(* ===== verification/Scheduler.v ===== *)
(** * The scheduler task (src/src/daemon/scheduler.rs, src/src/daemon/lifecycle.rs)

    The scheduler decides when an idle daemon may stop: it keeps the set of scheduled
    watchers from the events it receives and returns when it has been empty for the
    idle grace.  A run consumes the sequence of receive results; the channel is
    unbounded, so every event sent before the run returns is received in order. *)
From S2P Require Import Prelude State Registry.

Local Open Scope Z_scope.

Record WatcherSchedule : Type := mkWatcherSchedule {
  wsch_id : string;
  wsch_paused : bool;
}.

Module SEvent.
Inductive SchedulerEvent : Type :=
| Register (id : string)
| Pause (id : string)
| Resume (id : string)
| Stop (id : string)
| Shutdown
| Snapshot.
End SEvent.
Abbreviation SchedulerEvent := SEvent.SchedulerEvent.

(** What [recv] gives back: an event, the closed channel, or the elapsed idle grace. *)
Inductive Received : Type :=
| Got (e : SchedulerEvent)
| ChannelClosed
| GraceElapsed.

Definition schedules (m : gmap string bool) : list WatcherSchedule :=
  (λ p, mkWatcherSchedule p.1 p.2) <$> btree_entries m.

(** One arm of the [match event]: the new map and the reply to a snapshot. *)
Definition on_event (e : SchedulerEvent) (m : gmap string bool)
    : option (gmap string bool) * list (list WatcherSchedule) :=
  match e with
  | SEvent.Register id => (Some (<[id := false]> m), [])
  | SEvent.Pause id => (Some (alter (λ _, true) id m), [])
  | SEvent.Resume id => (Some (alter (λ _, false) id m), [])
  | SEvent.Stop id => (Some (delete id m), [])
  | SEvent.Snapshot => (Some m, [schedules m])
  | SEvent.Shutdown => (None, [])
  end.

(** One turn of the loop; [None] is the return.  The grace timer is armed only when the
    map is empty and the daemon is not resident; otherwise [recv] waits on. *)
Definition turn (stay_resident : bool) (r : Received) (m : gmap string bool)
    : option (gmap string bool) * list (list WatcherSchedule) :=
  match r with
  | Got e => on_event e m
  | ChannelClosed => (None, [])
  | GraceElapsed => (if bool_decide (m = ∅) && negb stay_resident then None else Some m, [])
  end.

(** [Scheduler::run]: [None] when it returned [Response::Stopped]. *)
Fixpoint run_from (stay_resident : bool) (rs : list Received) (m : gmap string bool)
    : option (gmap string bool) * list (list WatcherSchedule) :=
  match rs with
  | [] => (Some m, [])
  | r :: rs =>
      match turn stay_resident r m with
      | (None, replies) => (None, replies)
      | (Some m, replies) =>
          let '(o, more) := run_from stay_resident rs m in (o, replies ++ more)
      end
  end.
Definition scheduler_run (stay_resident : bool) (rs : list Received) := run_from stay_resident rs ∅.

(** ** The registry's view (src/src/daemon/lifecycle.rs) *)
Definition finished (l : WatcherLifecycle) : bool :=
  match l with Lifecycle.Stopped _ | Lifecycle.TargetTerminated => true | _ => false end.

Definition held (l : WatcherLifecycle) : bool :=
  match l with Lifecycle.Paused | Lifecycle.HumanRequired _ => true | _ => false end.

(** The events [scheduler_from_registry] sends to the fresh scheduler. *)
Definition initial_events (w : WatcherState) : list SchedulerEvent :=
  if finished (lifecycle w) then []
  else SEvent.Register (ws_id w) :: (if held (lifecycle w) then [SEvent.Pause (ws_id w)] else []).

Definition scheduler_from_registry (reg : Registry) : list SchedulerEvent :=
  reg_list reg ≫= initial_events.

Definition has_active_watchers (reg : Registry) : bool :=
  existsb (λ w, negb (finished (lifecycle w))) (reg_list reg).

(** ** Event histories *)
Definition apply_event (m : gmap string bool) (e : SchedulerEvent) : gmap string bool :=
  default m (on_event e m).1.
Definition sched_after (es : list SchedulerEvent) (m : gmap string bool) : gmap string bool :=
  foldl apply_event m es.

(** What the history says about one watcher: the reference the run is compared with. *)
Definition told (id : string) (s : option bool) (e : SchedulerEvent) : option bool :=
  match e with
  | SEvent.Register i => if String.eqb i id then Some false else s
  | SEvent.Stop i => if String.eqb i id then None else s
  | SEvent.Pause i => if String.eqb i id then (λ _, true) <$> s else s
  | SEvent.Resume i => if String.eqb i id then (λ _, false) <$> s else s
  | SEvent.Shutdown | SEvent.Snapshot => s
  end.

Lemma apply_event_told e m id : apply_event m e !! id = told id (m !! id) e.
Proof.
  unfold apply_event. destruct e as [i|i|i|i| |]; cbn; try done;
    destruct (String.eqb_spec i id) as [->|Hne].
  - by rewrite lookup_insert_eq.
  - by rewrite lookup_insert_ne.
  - by rewrite lookup_alter_eq.
  - by rewrite lookup_alter_ne.
  - by rewrite lookup_alter_eq.
  - by rewrite lookup_alter_ne.
  - by rewrite lookup_delete_eq.
  - by rewrite lookup_delete_ne.
Qed.

Lemma sched_after_told es m id : sched_after es m !! id = foldl (told id) (m !! id) es.
Proof.
  revert m. induction es as [|e es IH]; intros m; cbn; [done|].
  change (sched_after es (apply_event m e) !! id = foldl (told id) (told id (m !! id) e) es).
  by rewrite IH, apply_event_told.
Qed.

Lemma sched_after_app es es' m : sched_after (es ++ es') m = sched_after es' (sched_after es m).
Proof. unfold sched_after. by rewrite foldl_app. Qed.

(** The events of a sequence of receive results, and whether it ends the run. *)
Definition events (rs : list Received) : list SchedulerEvent :=
  omap (λ r, match r with Got e => Some e | _ => None end) rs.
Definition ends_run (r : Received) : bool :=
  match r with Got SEvent.Shutdown | ChannelClosed => true | _ => false end.

Lemma turn_spec stay r m :
  (turn stay r m).1 =
    if ends_run r then None
    else match r with
         | Got e => Some (apply_event m e)
         | _ => if bool_decide (m = ∅) && negb stay then None else Some m
         end.
Proof. destruct r as [[]| |]; done. Qed.

Lemma run_from_Some stay rs m m' :
  (run_from stay rs m).1 = Some m' → m' = sched_after (events rs) m.
Proof.
  revert m. induction rs as [|r rs IH]; intros m; cbn [run_from]; [by intros [= <-]|].
  pose proof (turn_spec stay r m) as Ht. destruct (turn stay r m) as [[m1|] rep]; [|done].
  destruct (run_from stay rs m1) as [o more] eqn:E. cbn [fst]. intros ->.
  specialize (IH m1). rewrite E in IH. specialize (IH eq_refl). cbn [fst] in Ht.
  destruct r as [e| |]; cbn in Ht; [|done|].
  - destruct (ends_run (Got e)) eqn:Ee; cbn in Ee; destruct e; cbn in *; simplify_eq; done.
  - destruct (bool_decide _ && _); [done|]. injection Ht as ->. done.
Qed.

Lemma run_from_None stay rs m :
  (run_from stay rs m).1 = None →
  ∃ rs1 r rs2, rs = rs1 ++ r :: rs2
    ∧ (ends_run r = true
       ∨ r = GraceElapsed ∧ stay = false ∧ sched_after (events rs1) m = ∅).
Proof.
  revert m. induction rs as [|r rs IH]; intros m; cbn [run_from]; [done|].
  pose proof (turn_spec stay r m) as Ht. destruct (turn stay r m) as [[m1|] rep]; cbn [fst] in Ht.
  - destruct (run_from stay rs m1) as [o more] eqn:E. cbn [fst]. intros ->.
    destruct (IH m1) as (rs1 & r' & rs2 & -> & Hr); [by rewrite E|].
    exists (r :: rs1), r', rs2. split; [done|]. destruct Hr as [Hr|(-> & -> & Hr)]; [by left|].
    right. split_and!; [done|done|].
    destruct (ends_run r) eqn:Er; [done|]. destruct r as [e| |]; [|done|]; cbn.
    + injection Ht as ->. done.
    + destruct (bool_decide _ && _); [done|]. by injection Ht as ->.
  - intros _. exists [], r, rs. split; [done|].
    destruct (ends_run r) eqn:Er; [by left|]. right.
    destruct r as [e| |]; [done|done|]. destruct (bool_decide (m = ∅)) eqn:Em; [|done].
    apply bool_decide_eq_true in Em. by destruct stay.
Qed.

(** ** A restarted scheduler knows the registry *)
Definition lifecycle_schedule (l : WatcherLifecycle) : option bool :=
  if finished l then None else Some (held l).

Lemma told_other id i s es :
  i ≠ id → Forall (λ e, e = SEvent.Register i ∨ e = SEvent.Pause i) es →
  foldl (told id) s es = s.
Proof.
  intros Hne. revert s. induction es as [|e es IH]; intros s Hf; [done|].
  apply Forall_cons in Hf as [He Hf]. cbn. rewrite IH by done.
  destruct He as [-> | ->]; cbn; by rewrite (proj2 (String.eqb_neq _ _)).
Qed.

Lemma initial_events_told id w s :
  foldl (told id) s (initial_events w) =
    if String.eqb (ws_id w) id then
      (if finished (lifecycle w) then s else lifecycle_schedule (lifecycle w))
    else s.
Proof.
  destruct (String.eqb_spec (ws_id w) id) as [<-|Hne].
  - unfold initial_events, lifecycle_schedule. destruct (finished (lifecycle w)); [done|].
    destruct (held (lifecycle w)); cbn; by rewrite String.eqb_refl.
  - apply (told_other _ (ws_id w)); [done|]. unfold initial_events.
    destruct (finished (lifecycle w)), (held (lifecycle w)); rewrite ?Forall_cons; naive_solver.
Qed.

Lemma initial_list_told id l s :
  NoDup (ws_id <$> l) →
  foldl (told id) s (l ≫= initial_events) =
    match find_first (λ w, String.eqb (ws_id w) id) l with
    | Some w => if finished (lifecycle w) then s else lifecycle_schedule (lifecycle w)
    | None => s
    end.
Proof.
  revert s. induction l as [|w l IH]; intros s Hnd; [done|].
  cbn in Hnd. apply NoDup_cons in Hnd as [Hw Hnd]. cbn [mbind list_bind]. rewrite foldl_app.
  fold (mbind (M := list) initial_events l).
  rewrite initial_events_told. cbn [find_first].
  destruct (String.eqb_spec (ws_id w) id) as [<-|Hne]; [|by apply IH].
  rewrite IH by done.
  destruct (find_first _ l) as [w'|] eqn:E; [|done]. exfalso.
  apply find_first_Some in E as [Hin He%String.eqb_eq]. apply Hw. rewrite <- He.
  by apply list_elem_of_fmap_2.
Qed.

Lemma btree_values_ids reg : (∀ id w, watchers reg !! id = Some w → ws_id w = id) →
  ws_id <$> reg_list reg = btree_keys (watchers reg).
Proof.
  intros Hk. unfold reg_list, btree_values, btree_keys. rewrite <- list_fmap_compose.
  apply list_fmap_ext. intros i [k w] Hi. cbn. apply Hk, elem_of_btree_entries.
  by eapply list_elem_of_lookup_2.
Qed.

Lemma find_keyed reg id : (∀ id w, watchers reg !! id = Some w → ws_id w = id) →
  find_first (λ w, String.eqb (ws_id w) id) (reg_list reg) = watchers reg !! id.
Proof.
  intros Hk. destruct (find_first _ _) as [w|] eqn:E.
  - apply find_first_Some in E as [Hin He%String.eqb_eq].
    apply elem_of_btree_values in Hin as [k Hw]. rewrite <- He. by rewrite (Hk _ _ Hw).
  - destruct (watchers reg !! id) as [w|] eqn:Hw; [|done].
    pose proof (proj1 (find_first_None _ _) E w) as Hn. cbn in Hn.
    rewrite (Hk _ _ Hw), String.eqb_refl in Hn. exfalso. apply diff_true_false, Hn.
    apply elem_of_btree_values. by exists id.
Qed.

(** A scheduler started from the registry schedules exactly the watchers that are not
    finished, and holds back those that are paused or wait for a human. *)
Lemma scheduler_from_registry_spec reg id :
  (∀ id w, watchers reg !! id = Some w → ws_id w = id) →
  sched_after (scheduler_from_registry reg) ∅ !! id
  = (watchers reg !! id ≫= λ w, lifecycle_schedule (lifecycle w)).
Proof.
  intros Hk. rewrite sched_after_told, lookup_empty. unfold scheduler_from_registry.
  rewrite initial_list_told.
  - rewrite find_keyed by done. destruct (watchers reg !! id) as [w|]; [|done]. cbn.
    unfold lifecycle_schedule. by destruct (finished (lifecycle w)).
  - rewrite btree_values_ids by done. apply btree_entries_NoDup.
Qed.

Lemma has_active_watchers_iff reg :
  has_active_watchers reg = true
  ↔ ∃ id w, watchers reg !! id = Some w ∧ finished (lifecycle w) = false.
Proof.
  unfold has_active_watchers. rewrite existsb_exists. setoid_rewrite negb_true_iff.
  setoid_rewrite <- list_elem_of_In. unfold reg_list. setoid_rewrite elem_of_btree_values. naive_solver.
Qed.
========================
— Action item —
Restate, word for word, the listing above from its first line through the line that contains "Definition on_event (e", keeping both of those lines.

— Response below —
(* ===== verification/Scheduler.v ===== *)
(** * The scheduler task (src/src/daemon/scheduler.rs, src/src/daemon/lifecycle.rs)

    The scheduler decides when an idle daemon may stop: it keeps the set of scheduled
    watchers from the events it receives and returns when it has been empty for the
    idle grace.  A run consumes the sequence of receive results; the channel is
    unbounded, so every event sent before the run returns is received in order. *)
From S2P Require Import Prelude State Registry.

Local Open Scope Z_scope.

Record WatcherSchedule : Type := mkWatcherSchedule {
  wsch_id : string;
  wsch_paused : bool;
}.

Module SEvent.
Inductive SchedulerEvent : Type :=
| Register (id : string)
| Pause (id : string)
| Resume (id : string)
| Stop (id : string)
| Shutdown
| Snapshot.
End SEvent.
Abbreviation SchedulerEvent := SEvent.SchedulerEvent.

(** What [recv] gives back: an event, the closed channel, or the elapsed idle grace. *)
Inductive Received : Type :=
| Got (e : SchedulerEvent)
| ChannelClosed
| GraceElapsed.

Definition schedules (m : gmap string bool) : list WatcherSchedule :=
  (λ p, mkWatcherSchedule p.1 p.2) <$> btree_entries m.

(** One arm of the [match event]: the new map and the reply to a snapshot. *)
Definition on_event (e : SchedulerEvent) (m : gmap string bool)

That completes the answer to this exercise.